Born in Mississippi in the 1920s, 92-year-old Ben Hodges grew up in Memphis, Tennessee, but when he graduated high school there was really only one option to pursue ... his country had been brutally attacked months earlier at Pearl Harbor by the Japanese.
Between 1941-1945, 11.5 million American men were drafted into the United States Armed Forces to answer the call to face down the greatest threat the world had ever seen. Hodges was one of those men, eventually being stationed in Italy.
"I was the nose gunner on a B-24 bomber," Hodges, now a resident of Discovery's Conservatory at Keller Town Center in Texas. "We were stationed in Italy, but we were bombing all across Europe during the war. We had some pretty tough times, but I did make it back. The pilot I went over there with didn't make it back."
For the uninitiated, the Consolidated B-24 Liberator remains to this day the most-produced American military aircraft ever. Striking from Italy, the US rained hellfire down on the Allies' enemies with .50 caliber M2 Browning machine guns in addition to the aircraft's payload of 1,000-pound Azon guided bombs.
But for all of the harrowing escapes that Hodges and his fellow soldiers endured; for all the times he thought he might never get back to the ground safely, much less back to his home in Tennessee, he realized much later on what true fear was when his beloved wife began the fight of her life against cancer.
"My wife was sick for about two years before I moved down here. She had cancer and she had back problems," Hodges remembers with distinct emotional clarity. "When she passed, I lived by myself for about 1-1/2 years. I didn't like that. I can't cook and all that, and I really stopped enjoying my life."
Hodges had lived in Memphis for more than 50 years. After he got out of the service following the culmination of World War II, he had gone to college at Mississippi State University, graduated, and worked briefly for a firm that built trailers before finding a home with Memphis' municipal natural gas company.
Working with natural gas in his hometown became Hodges' career, and he and his wife raised two children - a son and a daughter - as life carried on.
With no family left in Tennessee, Hodges finally began listening to his daughter, a resident of nearby Southlake, Texas, when she initiated talks with him about moving to the Lone Star State, specifically to the Conservatory at Keller Town Center.
It was pretty much a big adjustment, you're scaling way down.
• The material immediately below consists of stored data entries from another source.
(** * Camara-ANPR: the plate search engine of [anpr_easyocr.py]

    A shallow embedding of [ArgentinePlateRecognizer] and the properties of
    its normalizer, format validator, ambiguity expander and tiered
    candidate search.

    Python strings are lists of Unicode code points; the Unicode tables
    beyond ASCII are a parameter ([UnicodeData]), the decompositions of
    Latin-1 apart, which are written out.  Subscripts that can
    raise ([text[0]], [cleaned_texts[i]], [min] of an empty sequence) are
    modelled in an error monad, so that "no exception escapes" is a theorem
    and not an artefact of the embedding.  The OCR reader and the file
    system are seen through what they return ([image_file]). *)

From Stdlib Require Import QArith Ascii.
From stdpp Require Import base option list numbers gmap strings sorting.

Local Open Scope nat_scope.

(** ** Python strings *)

Abbreviation char := N (only parsing).
Abbreviation str := (list N) (only parsing).

(** A Python literal made of ASCII characters. *)
Definition py (s : string) : str :=
  map Ascii.N_of_ascii (String.list_ascii_of_string s).
Arguments py s%_string.

Definition chr (a : Ascii.ascii) : char := Ascii.N_of_ascii a.
Arguments chr a%_char.

(** [text[a:b]] and [text[a:]] for [0 <= a <= b]; slices never raise. *)
Definition slice (a b : nat) (text : str) : str := take (b - a) (drop a text).
Definition slice_from (a : nat) (text : str) : str := drop a text.

(** ** Exceptions *)

Inductive exn := IndexError | ValueError.

Inductive result (A : Type) :=
| Ok (a : A)
| Raise (e : exn).
Arguments Ok {A} a.
Arguments Raise {A} e.

#[global] Instance result_ret : MRet result := fun A a => Ok a.
#[global] Instance result_bind : MBind result :=
  fun A B f r => match r with Ok a => f a | Raise e => Raise e end.

(** [seq[i]] for a non-negative index. *)
Definition getitem {A} (l : list A) (i : nat) : result A :=
  match l !! i with
  | Some x => Ok x
  | None => Raise IndexError
  end.

(** A statement of a function body either falls through ([None]) or
    executes [return v] ([Some v]); [s1 ;;; s2] runs [s2] only when [s1]
    fell through. *)
Definition and_then {B} (s1 s2 : result (option B)) : result (option B) :=
  r ← s1; match r with Some v => Ok (Some v) | None => s2 end.
Notation "s1 ;;; s2" := (and_then s1 s2)
  (at level 100, s2 at level 200, right associativity).

(** [for x in xs: body] where the body may [return]. *)
Fixpoint for_in {A B} (xs : list A) (body : A -> result (option B))
  : result (option B) :=
  match xs with
  | [] => Ok None
  | x :: xs' => body x ;;; for_in xs' body
  end.

(** [if c: return v]. *)
Definition return_if {B} (c : bool) (v : B) : result (option B) :=
  Ok (if c then Some v else None).

(** [len(l)] as a Python integer. *)
Definition len {A} (l : list A) : Z := Z.of_nat (length l).

(** [range(stop)] and [range(start, stop)]; Python integers are unbounded
    and a non-positive extent gives the empty range. *)
Definition range (stop : Z) : list nat := seq 0 (Z.to_nat stop).
Definition range2 (start stop : Z) : list nat :=
  seq (Z.to_nat start) (Z.to_nat (stop - start)).

(** [itertools.product] of the pools: the rightmost pool advances fastest. *)
Fixpoint product {A} (pools : list (list A)) : list (list A) :=
  match pools with
  | [] => [[]]
  | pool :: rest => flat_map (fun x => map (cons x) (product rest)) pool
  end.

(** [itertools.permutations(pool, 2)]: the pairs of elements at two
    different positions, in lexicographic order of the positions. *)
Definition enumerate {A} (l : list A) : list (nat * A) :=
  zip (seq 0 (length l)) l.
Definition permutations2 {A} (pool : list A) : list (A * A) :=
  flat_map (fun ia =>
    flat_map (fun jb =>
      if Nat.eqb ia.1 jb.1 then [] else [(ia.2, jb.2)]) (enumerate pool))
    (enumerate pool).

(** The pairs [(l[i], l[j])] with [i < j], in lexicographic order of
    [(i, j)]. *)
Fixpoint ordered_pairs {A} (l : list A) : list (A * A) :=
  match l with
  | [] => []
  | a :: l' => map (pair a) l' ++ ordered_pairs l'
  end.

(** The substrings of length [L] of [s], from left to right. *)
Fixpoint windows {A} (L : nat) (s : list A) : list (list A) :=
  match s with
  | [] => []
  | _ :: s' => if Nat.leb L (length s) then take L s :: windows L s' else []
  end.

(** ** Unicode data

    [str.isalpha], [str.isdigit] and [unicodedata.normalize] consult the
    Unicode character database.  Its ASCII part, and the decompositions of
    the Latin-1 Supplement, are written out below; the rest of the tables
    is a parameter of the development. *)

Class UnicodeData := {
  unicode_isalpha : N -> bool;     (* is a code point above 127 a letter *)
  unicode_isdigit : N -> bool;     (* is a code point above 127 a digit *)
  unicode_nfkd : list N -> list N; (* NFKD of text with code points above 255 *)
}.

Definition is_ascii (c : char) : bool := (c <? 128)%N.
Definition in_range (lo hi c : N) : bool := ((lo <=? c) && (c <=? hi))%N.

Definition is_upper_AZ (c : char) : bool := in_range 65 90 c.
Definition is_lower_az (c : char) : bool := in_range 97 122 c.
Definition is_digit_09 (c : char) : bool := in_range 48 57 c.

Definition is_latin1 (c : char) : bool := (c <? 256)%N.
It's a lot different, but it's not bad because you have a lot of people and great food," Hodges, who is about to celebrate his one-year anniversary as a resident, says. "There's people from just about every state in the Union, so there's lots of friends and people you can talk to, and there's always something to do."
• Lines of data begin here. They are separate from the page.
Lemma flag_word_lor (f : Z) (b : bool) :
  flag_word f ->
  flag_word (Z.lor f (Z.b2z b))
  /\ Z.land (Z.lor f (Z.b2z b)) 2 = Z.land f 2
  /\ Z.land (Z.lor f (Z.b2z b)) 1
     = (if b then 1 else Z.land f 1).
Proof.
  intros [-> | [-> | [-> | ->]]]; destruct b; cbn; unfold flag_word; intuition lia.
Qed.

Lemma flag_word_bit0 (f : Z) :
  flag_word f -> Z.land f 1 = 0 \/ Z.land f 1 = 1.
Proof. intros [-> | [-> | [-> | ->]]]; cbn; lia. Qed.

(** The loop keeps the exact value in [accu] for as long as it fits under
    [limit_hi], and raises bit 0 of the flags for good as soon as it does
    not. *)
Lemma strtojint_loop_spec (H : Z) (s : string) :
  2 ^ 63 - 1 <= H <= 2 ^ 63 ->
  forall accu flags v,
    flag_word flags ->
    0 <= v ->
    (Z.land flags 1 = 0 -> accu = v /\ v <= H) ->
    (Z.land flags 1 = 1 -> H < v) ->
    let '(a', f', r) := strtojint_loop (H / 10) H s accu flags in
    let V := dec_value_from v (digit_prefix s) in
    r = skip_digits s
    /\ flag_word f'
    /\ Z.land f' 2 = Z.land flags 2
    /\ (V <= H -> Z.land f' 1 = 0 /\ a' = V)
    /\ (H < V -> Z.land f' 1 = 1).
Proof.
  intros HH. induction s as [| c r IH]; intros accu flags v Hf Hv H0 H1; simpl.
  - destruct (flag_word_bit0 flags Hf) as [E | E].
    + destruct (H0 E). repeat split; auto; lia.
    + specialize (H1 E). repeat split; auto; lia.
  - destruct (isdigit c) eqn:D; simpl.
    + pose proof (isdigit_range c D) as Dr.
      set (b1 := accu >? H / 10).
      destruct (flag_word_lor flags b1 Hf) as (F1 & F1s & F1o).
      set (a1 := u64 (accu * 10 + u64 (uchar c - 48))).
      set (b2 := a1 >? H).
      destruct (flag_word_lor (Z.lor flags (Z.b2z b1)) b2 F1) as (F2 & F2s & F2o).
      specialize (IH a1 (Z.lor (Z.lor flags (Z.b2z b1)) (Z.b2z b2))
                    (v * 10 + (uchar c - 48)) F2).
      assert (Hq : H / 10 = 922337203685477580).
      { symmetry. apply Z.div_unique with (r := H - 10 * 922337203685477580); lia. }
      destruct (strtojint_loop (H / 10) H r a1
                  (Z.lor (Z.lor flags (Z.b2z b1)) (Z.b2z b2)))
        as [[a' f'] r'] eqn:EL.
      cbv zeta in IH.
      assert (G : r' = skip_digits r /\ flag_word f'
                  /\ Z.land f' 2 = Z.land (Z.lor (Z.lor flags (Z.b2z b1)) (Z.b2z b2)) 2
                  /\ (dec_value_from (v * 10 + (uchar c - 48)) (digit_prefix r) <= H ->
                      Z.land f' 1 = 0 /\ a' = dec_value_from (v * 10 + (uchar c - 48)) (digit_prefix r))
                  /\ (H < dec_value_from (v * 10 + (uchar c - 48)) (digit_prefix r) ->
                      Z.land f' 1 = 1)).
      { apply IH; [ lia | | ].
        - rewrite F2o, F1o. intros E.
          destruct b2 eqn:B2; [ discriminate | ].
          destruct b1 eqn:B1; [ discriminate | ].
          destruct (H0 E) as [-> Hle].
          subst b1 b2. rewrite Z.gtb_ltb in B1, B2.
          apply Z.ltb_ge in B1. apply Z.ltb_ge in B2.
          assert (A1 : a1 = v * 10 + (uchar c - 48)).
          { subst a1. rewrite (u64_small (uchar c - 48)) by lia.
            apply u64_small. lia. }
          rewrite <- A1. split; [ reflexivity | lia ].
        - rewrite F2o, F1o. intros E.
          destruct (flag_word_bit0 flags Hf) as [E0 | E0].
          + destruct (H0 E0) as [-> Hle].
            destruct b1 eqn:B1.
            * subst b1. rewrite Z.gtb_ltb in B1. apply Z.ltb_lt in B1. lia.
            * subst b1. rewrite Z.gtb_ltb in B1. apply Z.ltb_ge in B1.
              assert (A1 : a1 = v * 10 + (uchar c - 48)).
              { subst a1. rewrite (u64_small (uchar c - 48)) by lia.
                apply u64_small. lia. }
              destruct b2 eqn:B2; [ | lia ].
              subst b2. rewrite Z.gtb_ltb in B2. apply Z.ltb_lt in B2. lia.
          + specialize (H1 E0). lia. }
      destruct G as (G1 & G2 & G3 & G4 & G5).
      repeat split; try tauto; try (apply G4; assumption); try (apply G5; assumption).
      rewrite G3, F2s, F1s. reflexivity.
    + destruct (flag_word_bit0 flags Hf) as [E | E].
      * destruct (H0 E). repeat split; auto; lia.
      * specialize (H1 E). repeat split; auto; lia.
Qed.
"I love that I don't have any major bills to worry about and I always have a place to eat. I used to play golf all the time in Memphis, and I'm planning on getting back out there when the weather cools off."
At age 92, Hodges is one of the only links enthusiasts around with a legitimate chance to shoot his age on any given 18 holes.
Family and freedom have always been mainstays in Hodges' life, and he's pleased to be able to enjoy both of them while calling Keller home.
"My daughter lives about two miles from where I live and I can go see her anytime I want," Hodges says. "You can do anything you want to just like at your home, go out, even get a job if you want, although that's not something I'm currently in the market for!"
Hodges doesn't let his advancing age have the slightest effect on how he lives his life. He uses the Conservatory's robust exercise area on a near-daily basis and heads for the gaming rooms when he needs to liven things up.
"A lot of people play cards, and I play a little bit, but my game is pool. I've made a good friend here from South Dakota, and we play pool a lot. It's a great way to relax and talk to other people, get to know them and learn about their lives."
And perhaps best of all for a man who thought his life had ended the day his wife passed away, there's the feeling of home and family, with his children, and two granddaughters - both students at Texas A&M University - able to visit any time they like.